Some people don’t want to have long, serious discussions about their mental health. It’s an issue that deserves attention; but a tearful revelation isn’t for everyone. I’ve found joking about my mental health occasionally eases the tension, and people around me breathe a sigh of relief. People think that when you have a mental illness you just can’t laugh any more. This is far from the truth. For many, laughter helps alleviate the tragedy of what we’re dealing with every day.
Dave’s message was clear; when we’re laughing, we’re listening. And he made some very important points about men’s mental health, stigma, and recovery. All while making us laugh with anecdotes and funny observations about how mental health is reflected in the media and modern times. I really enjoyed his self-depreciated, sometimes dark humour – that’s definitely my style of comedy.
Dave’s jokes were relatable to anyone suffering with a mental illness, but they were also powerful, and held an underlying message without being preachy. Often during his set the audience would be nodding in agreement with whatever point he was making about mental health.

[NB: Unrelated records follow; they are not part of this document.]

(** * ATS Resume Converter: prompt construction and response extraction

    A shallow embedding of [ats_resume_converter.py]: the instruction
    template [PROMPT_DOCSTRING], [build_prompt] with the fragment of
    [str.format] the template uses, the three access paths of
    [call_openai_chat], and the control flow of [main].

    Python strings are embedded as [string] (the UTF-8 bytes of the text).
    The characters the program inspects (braces, the space, the ASCII
    letters) are single bytes that never occur inside a multi-byte
    sequence, so [str.replace] and the scan of [str.format] act on the
    bytes as they act on the code points.  [str.lower] is embedded on the
    ASCII range only: bytes outside it are left alone, so statements about
    [str_lower] speak about names whose cased letters are ASCII.  Where a
    statement is about the lowering of every name, [str.lower] is a
    parameter ([user_name_lower_with]) of which only its action on ASCII
    text is assumed ([lowers_ascii]). *)

From Stdlib Require Import String Ascii List Bool ZArith QArith Lia.
Import ListNotations.
Local Close Scope Q_scope.
Local Open Scope list_scope.
Local Open Scope string_scope.
Set Warnings "-register-all".

(** ** Python values, exceptions and outcomes *)

(** The values a decoded service response is made of.  [PyObject] is a
    typed SDK object (attributes only); [PyOpenAIObject] is the legacy SDK's
    response class, a [dict] subclass whose keys are also attributes.
    Floating-point numbers are left out: no path of the program looks at
    one. *)
Inductive pyval : Type :=
| PyNone
| PyBool (b : bool)
| PyInt (z : Z)
| PyStr (s : string)
| PyList (items : list pyval)
| PyDict (entries : list (string * pyval))
| PyObject (attrs : list (string * pyval))
| PyOpenAIObject (entries : list (string * pyval)).

(** Exception classes; all are subclasses of [Exception].  [OtherError]
    stands for the classes raised by collaborators (the SDK, the file
    system), named by their class name. *)
Inductive exc_class : Type :=
| KeyError | IndexError | TypeError | AttributeError | ValueError
| RuntimeError
| OtherError (name : string).

(** An exception instance: its class, its [args] and its [__cause__]
    (set by [raise ... from exc]). *)
Inductive pyexc : Type :=
| PyExc (cls : exc_class) (args : list pyval) (cause : option pyexc).

Definition exc_args (e : pyexc) : list pyval := let (_, a, _) := e in a.
Definition exc_cause (e : pyexc) : option pyexc := let (_, _, c) := e in c.

(** What running a piece of Python gives: a value, a raised exception, or
    [Unmodelled] when the run leaves the fragment of Python embedded here
    (only [str.format] can, on format syntax the template does not use). *)
Inductive outcome (A : Type) : Type :=
| Return (a : A)
| Raise (e : pyexc)
| Unmodelled.
Arguments Return {A} a.
Arguments Raise {A} e.
Arguments Unmodelled {A}.

Definition bind {A B : Type} (c : outcome A) (k : A -> outcome B) : outcome B :=
  match c with
  | Return a => k a
  | Raise e => Raise e
  | Unmodelled => Unmodelled
  end.

Notation "x <- c ;; k" := (bind c (fun x => k))
  (at level 61, c at next level, right associativity).

(** [try: c except Exception as exc: h exc]. *)
Definition try_except {A : Type} (c : outcome A) (h : pyexc -> outcome A) : outcome A :=
  match c with
  | Raise e => h e
  | other => other
  end.

(** ** Strings *)

Definition dq : string := String "034"%char "".
Definition tab : string := String "009"%char "".

(** [old in s] at the head of [s]. *)
Fixpoint startswith (old s : string) : bool :=
  match old with
  | "" => true
  | String a old' =>
      match s with
      | "" => false
      | String b s' => Ascii.eqb a b && startswith old' s'
      end
  end.

(** [sub in s]. *)
Fixpoint contains (sub s : string) : bool :=
  startswith sub s ||
  match s with
  | "" => false
  | String _ s' => contains sub s'
  end.

(** [s.count(c)] for a one-character [c]. *)
Fixpoint count_char (c : ascii) (s : string) : nat :=
  match s with
  | "" => 0
  | String a s' => (if Ascii.eqb a c then 1 else 0) + count_char c s'
  end.

(** [s.replace(old, new)] for a non-empty [old]: occurrences are replaced
    left to right without overlap; [skip] counts the characters of an
    occurrence still to be dropped. *)
Fixpoint replace_from (old new : string) (skip : nat) (s : string) : string :=
  match s with
  | "" => ""
  | String c s' =>
      match skip with
      | S k => replace_from old new k s'
      | O =>
          if startswith old s
          then new ++ replace_from old new (String.length old - 1) s'
          else String c (replace_from old new 0 s')
      end
  end.

(** With an empty [old], Python puts [new] before every character and at
    the end. *)
Fixpoint replace_empty (new s : string) : string :=
  match s with
  | "" => new
  | String c s' => new ++ String c (replace_empty new s')
  end.

Definition str_replace (old new s : string) : string :=
  match old with
  | "" => replace_empty new s
  | _ => replace_from old new 0 s
  end.

Definition lower_ascii (c : ascii) : ascii :=
  let n := nat_of_ascii c in
  if (65 <=? n)%nat && (n <=? 90)%nat then ascii_of_nat (n + 32) else c.

(** [s.lower()], on the ASCII range. *)
Fixpoint str_lower (s : string) : string :=
  match s with
  | "" => ""
  | String c s' => String (lower_ascii c) (str_lower s')
  end.

(** ** The fragment of [str.format] used by the template

    [markup_iter] follows CPython's MarkupIterator: literal text, the
    escapes [{{] and [}}], and replacement fields [{name}].  A malformed
    format string ends the stream with the [ValueError] CPython raises.
    Positional fields, attribute and index lookups, conversions and format
    specifications end it with [Beyond]: they are not embedded. *)
Inductive markup : Type :=
| Literal (c : ascii)
| Field (name : string)
| Malformed (e : pyexc)
| Beyond.

Inductive scan : Type :=
| InText
| SeenOpen
| SeenClose
| InField (name : string).

Definition value_error (msg : string) : pyexc := PyExc ValueError [PyStr msg] None.

Definition is_digit (c : ascii) : bool :=
  let n := nat_of_ascii c in (48 <=? n)%nat && (n <=? 57)%nat.

Fixpoint all_digits (s : string) : bool :=
  match s with
  | "" => true
  | String c s' => is_digit c && all_digits s'
  end.

(** A field whose name is empty or a number is positional. *)
Definition close_field (name : string) : markup :=
  if all_digits name then Beyond else Field name.

Definition field_syntax (c : ascii) : bool :=
  Ascii.eqb c "." || Ascii.eqb c "[" || Ascii.eqb c "!" || Ascii.eqb c ":".

Fixpoint markup_iter (st : scan) (s : string) : list markup :=
  match s with
  | "" =>
      match st with
      | InText => []
      | SeenOpen => [Malformed (value_error "Single '{' encountered in format string")]
      | SeenClose => [Malformed (value_error "Single '}' encountered in format string")]
      | InField _ => [Malformed (value_error "expected '}' before end of string")]
      end
  | String c s' =>
      let in_field name :=
        if Ascii.eqb c "}" then close_field name :: markup_iter InText s'
        else if Ascii.eqb c "{" then [Malformed (value_error "unexpected '{' in field name")]
        else if field_syntax c then [Beyond]
        else markup_iter (InField (name ++ String c "")) s' in
      match st with
      | InText =>
          if Ascii.eqb c "{" then markup_iter SeenOpen s'
          else if Ascii.eqb c "}" then markup_iter SeenClose s'
          else Literal c :: markup_iter InText s'
      | SeenOpen =>
          if Ascii.eqb c "{" then Literal "{" :: markup_iter InText s'
          else in_field ""
      | SeenClose =>
          if Ascii.eqb c "}" then Literal "}" :: markup_iter InText s'
          else [Malformed (value_error "Single '}' encountered in format string")]
      | InField name => in_field name
      end
  end.

(** Keyword arguments, all of type [str] in this program. *)
Definition kwargs : Type := list (string * string).

Fixpoint lookup {V : Type} (k : string) (m : list (string * V)) : option V :=
  match m with
  | [] => None
  | (k', v) :: m' => if String.eqb k k' then Some v else lookup k m'
  end.

(** Rendering is left to right and stops at the first failure.  The value
    of a field is appended as it is: nothing scans it. *)
Fixpoint render (kw : kwargs) (ms : list markup) : outcome string :=
  match ms with
  | [] => Return ""
  | Literal c :: ms' => s <- render kw ms' ;; Return (String c s)
  | Field name :: ms' =>
      match lookup name kw with
      | Some v => s <- render kw ms' ;; Return (v ++ s)
      | None => Raise (PyExc KeyError [PyStr name] None)
      end
  | Malformed e :: _ => Raise e
  | Beyond :: _ => Unmodelled
  end.

(** [template.format] called with the keyword arguments [kw]. *)
Definition str_format (template : string) (kw : kwargs) : outcome string :=
  render kw (markup_iter InText template).

(** ** The instruction template

    [PROMPT_DOCSTRING] is the raw string of the source, cut at its seven
    replacement fields: [prompt_text_0] .. [prompt_text_7] are the pieces
    of literal text between them. *)

Definition prompt_text_0 : string :=
  "Persona:
You are a Senior Recruiter at a top-tier technology firm with 10+ years of experience screening resumes for product and engineering roles. Be exacting, objective, and metrics-first. Act with the authority of an industry hiring lead: prefer modern, active language and quantifiable results.

Context:
You will receive three inputs:
- raw_career_data: the applicant's existing / old career text. Placeholder: ".

Definition prompt_text_1 : string :=
  "
- target_job_description: the target job description (JD) to optimize against. Placeholder: ".

Definition prompt_text_2 : string :=
  "
- user_name: the candidate's name for personalization. Placeholder: ".

Definition prompt_text_3 : string :=
  "

Primary Objective:
Transform the raw career data into a single-column, ATS-optimized resume aligned to the target job description. The final resume must be concise, use standard all-caps section headers, and emphasize measurable achievements using the $X-Y-Z$ formula: " ++ dq ++ "Accomplished [X] as measured by [Y] by doing [Z]" ++ dq ++ ". If the raw data lacks metrics, insert plausible placeholder metrics in square brackets, e.g., [increased % by 20%] or [reduced time by 2 days].

Instruction Set (strict — follow exactly):

1) KEYWORD DENSITY ANALYSIS
- Identify and prioritize keywords in ".
(** The first loop of [batch_process_values]: from the element of index
    [length pre] on, each element is appended, with its index, to the list
    of its group; nothing else changes. *)
Lemma classify_loop lv ln ls lo :
  lv <> ln -> lv <> ls -> lv <> lo -> ln <> ls -> ln <> lo -> ls <> lo ->
  ∀ rest pre a b c st,
    heap st !! lv = Some (LValues (pre ++ rest)) ->
    heap st !! ln = Some (LIndexed a) ->
    heap st !! ls = Some (LIndexed b) ->
    heap st !! lo = Some (LIndexed c) ->
    ∃ st',
      for_range (length rest) (length pre)
        (fun i =>
           let! value := values_getitem lv i in
           if isinstance_int value || isinstance_float value then
             indexed_append ln (i, value)
           else if isinstance_str value then
             indexed_append ls (i, value)
           else
             indexed_append lo (i, value)) st = (Ok tt, st') ∧
      heap st' !! ln = Some (LIndexed (a ++ group_of is_numeric (length pre) rest)) ∧
      heap st' !! ls = Some (LIndexed (b ++ group_of isinstance_str (length pre) rest)) ∧
      heap st' !! lo = Some (LIndexed (c ++ group_of is_other (length pre) rest)) ∧
      (∀ l, l <> ln -> l <> ls -> l <> lo -> heap st' !! l = heap st !! l) ∧
      log st' = log st.
Proof.
  intros Hvn Hvs Hvo Hns Hno Hso.
  induction rest as [|v rest IH]; intros pre a b c st Hv Hn Hs Ho.
  - exists st. cbn [for_range group_of length]. rewrite !app_nil_r. by unfold ret.
  - cbn [length for_range]. unfold bind at 1 2.
    rewrite (values_getitem_run lv (pre ++ v :: rest) (length pre) v st Hv)
      by (by rewrite list_lookup_middle).
    assert (Hv' : ∀ h : gmap loc pylist, h !! lv = heap st !! lv ->
              h !! lv = Some (LValues ((pre ++ [v]) ++ rest)))
      by (intros h ->; by rewrite <- app_assoc).
    assert (Hlen : S (length pre) = length (pre ++ [v]))
      by (rewrite length_app; cbn; lia).
    cbn [group_of].
    assert (Eo : is_other v = negb (is_numeric v) && negb (isinstance_str v))
      by reflexivity.
    change (isinstance_int v || isinstance_float v) with (is_numeric v).
    destruct (is_numeric v) eqn:Enum; cbn [negb andb] in Eo; rewrite Eo.
    + assert (isinstance_str v = false) as -> by (by destruct v).
      rewrite (indexed_append_run ln a _ st Hn).
      set (st1 := {| heap := _; log := _ |}).
      destruct (IH (pre ++ [v]) (a ++ [(length pre, v)]) b c st1)
        as (st' & Hrun & Hn' & Hs' & Ho' & Hfr & Hlog).
      * apply Hv'. cbn. by rewrite lookup_insert_ne.
      * cbn. by rewrite lookup_insert_eq.
      * cbn. by rewrite lookup_insert_ne.
      * cbn. by rewrite lookup_insert_ne.
      * exists st'. rewrite Hlen, Hrun, Hn', Hs', Ho', <- Hlen, <- app_assoc.
        split_and!; try done.
        intros l H1 H2 H3. rewrite Hfr by done. cbn. by rewrite lookup_insert_ne.
    + destruct (isinstance_str v) eqn:Estr; cbn [negb].
      * rewrite (indexed_append_run ls b _ st Hs).
        set (st1 := {| heap := _; log := _ |}).
        destruct (IH (pre ++ [v]) a (b ++ [(length pre, v)]) c st1)
          as (st' & Hrun & Hn' & Hs' & Ho' & Hfr & Hlog).
        -- apply Hv'. cbn. by rewrite lookup_insert_ne.
        -- cbn. by rewrite lookup_insert_ne.
        -- cbn. by rewrite lookup_insert_eq.
        -- cbn. by rewrite lookup_insert_ne.
        -- exists st'. rewrite Hlen, Hrun, Hn', Hs', Ho', <- Hlen, <- app_assoc.
           split_and!; try done.
           intros l H1 H2 H3. rewrite Hfr by done. cbn. by rewrite lookup_insert_ne.
      * rewrite (indexed_append_run lo c _ st Ho).
        set (st1 := {| heap := _; log := _ |}).
        destruct (IH (pre ++ [v]) a b (c ++ [(length pre, v)]) st1)
          as (st' & Hrun & Hn' & Hs' & Ho' & Hfr & Hlog).
        -- apply Hv'. cbn. by rewrite lookup_insert_ne.
        -- cbn. by rewrite lookup_insert_ne.
        -- cbn. by rewrite lookup_insert_ne.
        -- cbn. by rewrite lookup_insert_eq.
        -- exists st'. rewrite Hlen, Hrun, Hn', Hs', Ho', <- Hlen, <- app_assoc.
           split_and!; try done.
           intros l H1 H2 H3. rewrite Hfr by done. cbn. by rewrite lookup_insert_ne.
Qed.
Lemma place_bid_over_budget_witness :
  let args := {| argAdSpotId := None; proposedAmount := 6%float;
                 reasoning := "outbid the competitor" |} in
  let client :=
    ClientReady (fun _ : BidRequest => Responded 200 true 6%float None None) in
  placeBid client safetyAgent args
  = (safetyAgent, OverBudget 6%float 4.92%float 5%float, []).
Proof.
  intros args client.
  exact (proj1 place_bid_over_budget client safetyAgent args eq_refl).
Defined.

(** C8. [processEventPayment] leaves the wallet as it was. Whenever the
    amount of the event exceeds [maxBid], exceeds the safety threshold of
    10.0, or exceeds the balance of the wallet, the result has
    [success = false], carries no transaction hash, and no payment is
    logged as sent. A successful result is only reached when all three
    checks pass. *)
Theorem payment_is_guarded :
  forall mockTxHash a w event,
    let amount := eventBidAmount event in
    let r := (processEventPayment mockTxHash a w event).1.1 in
    let w' := (processEventPayment mockTxHash a w event).1.2 in
    let logged := (processEventPayment mockTxHash a w event).2 in
    w' = w /\
    (JS.gt amount (maxBid a) = true \/
     JS.gt amount SAFETY_THRESHOLD = true \/
     JS.lt (getUSDCBalance w) amount = true ->
     success r = false /\ txHash r = None /\ ~ In payment_sent logged) /\
    (success r = true ->
     JS.gt amount (maxBid a) = false /\
     JS.gt amount SAFETY_THRESHOLD = false /\
     JS.lt (getUSDCBalance w) amount = false /\
     txHash r = Some mockTxHash /\ logged = [payment_sent]).
Proof.
  intros tx a w event. cbn zeta. unfold processEventPayment.
  destruct (JS.gt (eventBidAmount event) (maxBid a)) eqn:H1;
    [|destruct (JS.gt (eventBidAmount event) SAFETY_THRESHOLD) eqn:H2;
      [|destruct (JS.lt (getUSDCBalance w) (eventBidAmount event)) eqn:H3]].
  all: cbn; repeat split; try done.
  all: try (intros [?|[]]; done).
  all: try (intros [?|[?|?]]; congruence).
  all: match goal with Hor : _ \/ _ |- _ => destruct Hor as [?|[?|?]]; done end.
Qed.

(** The four cases of [scripts/test-payment-safety.ts]: a wallet of 100
    pays 2.5 and refuses 15.0 and 6.0; a wallet of 1.0 refuses 2.0. *)
Lemma payment_is_guarded_witness :
  success (pay 100%float 2.5%float) = true /\
  success (pay 100%float 15.0%float) = false /\
  success (pay 100%float 6.0%float) = false /\
  success (pay 1.0%float 2.0%float) = false.
Proof.
  split; [reflexivity|].
  split; [|split].
  - destruct (payment_is_guarded "0xabc" safetyAgent {| usdc := 100%float |}
                (adEvent "evt" click 15.0%float)) as (_ & Hblocked & _).
    apply Hblocked. right; left; reflexivity.
  - destruct (payment_is_guarded "0xabc" safetyAgent {| usdc := 100%float |}
                (adEvent "evt" click 6.0%float)) as (_ & Hblocked & _).
    apply Hblocked. left; reflexivity.
  - destruct (payment_is_guarded "0xabc" safetyAgent {| usdc := 1.0%float |}
                (adEvent "evt" click 2.0%float)) as (_ & Hblocked & _).
    apply Hblocked. right; right; reflexivity.
Defined.

End AgentFacts.

(** ** The coordinator: decisions and monitors *)

Module CoordinatorFacts.
Import Agent Coordinator.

I realised how far we’d come; for a show like this to even be a thing. Dave was open, he wasn’t afraid to tell us anything. He laughed at himself; he laughed at the people around him. This was his recovery process. And it was working.
As someone who suffers with mental illness and writes about my experiences, I’ve learnt through connecting with similar people online that I don’t always get it right. That people can view the same subject in completely different ways, and perspective matters.
I’m not a psychologist (although Dave’s girlfriend is; and she gets both sweet and hilarious mentions throughout his show). My personal experience can only give me so much knowledge about my condition; the rest is up for debate. I can honestly say there were many points during his show where he changed my mind about various generalisations surrounding mental health. And that was his goal – to get people to listen. Openness about mental health is important and I would argue that as long as positive awareness is achieved, it shouldn’t matter how you get that point across.
After the show ended I left the venue in front of two older ladies, and one of them said to the other “He’s funny, but he’s right. We don’t really know what to say, do we?”. I could have burst with pride. To some, it’s just a bit of stand up comedy, but in my mind – Dave is making such a positive impact on the community. I know from how I felt afterwards and from overhearing that conversation that he changed at least 3 peoples minds that night; how many more will follow during his run at Fringe this year?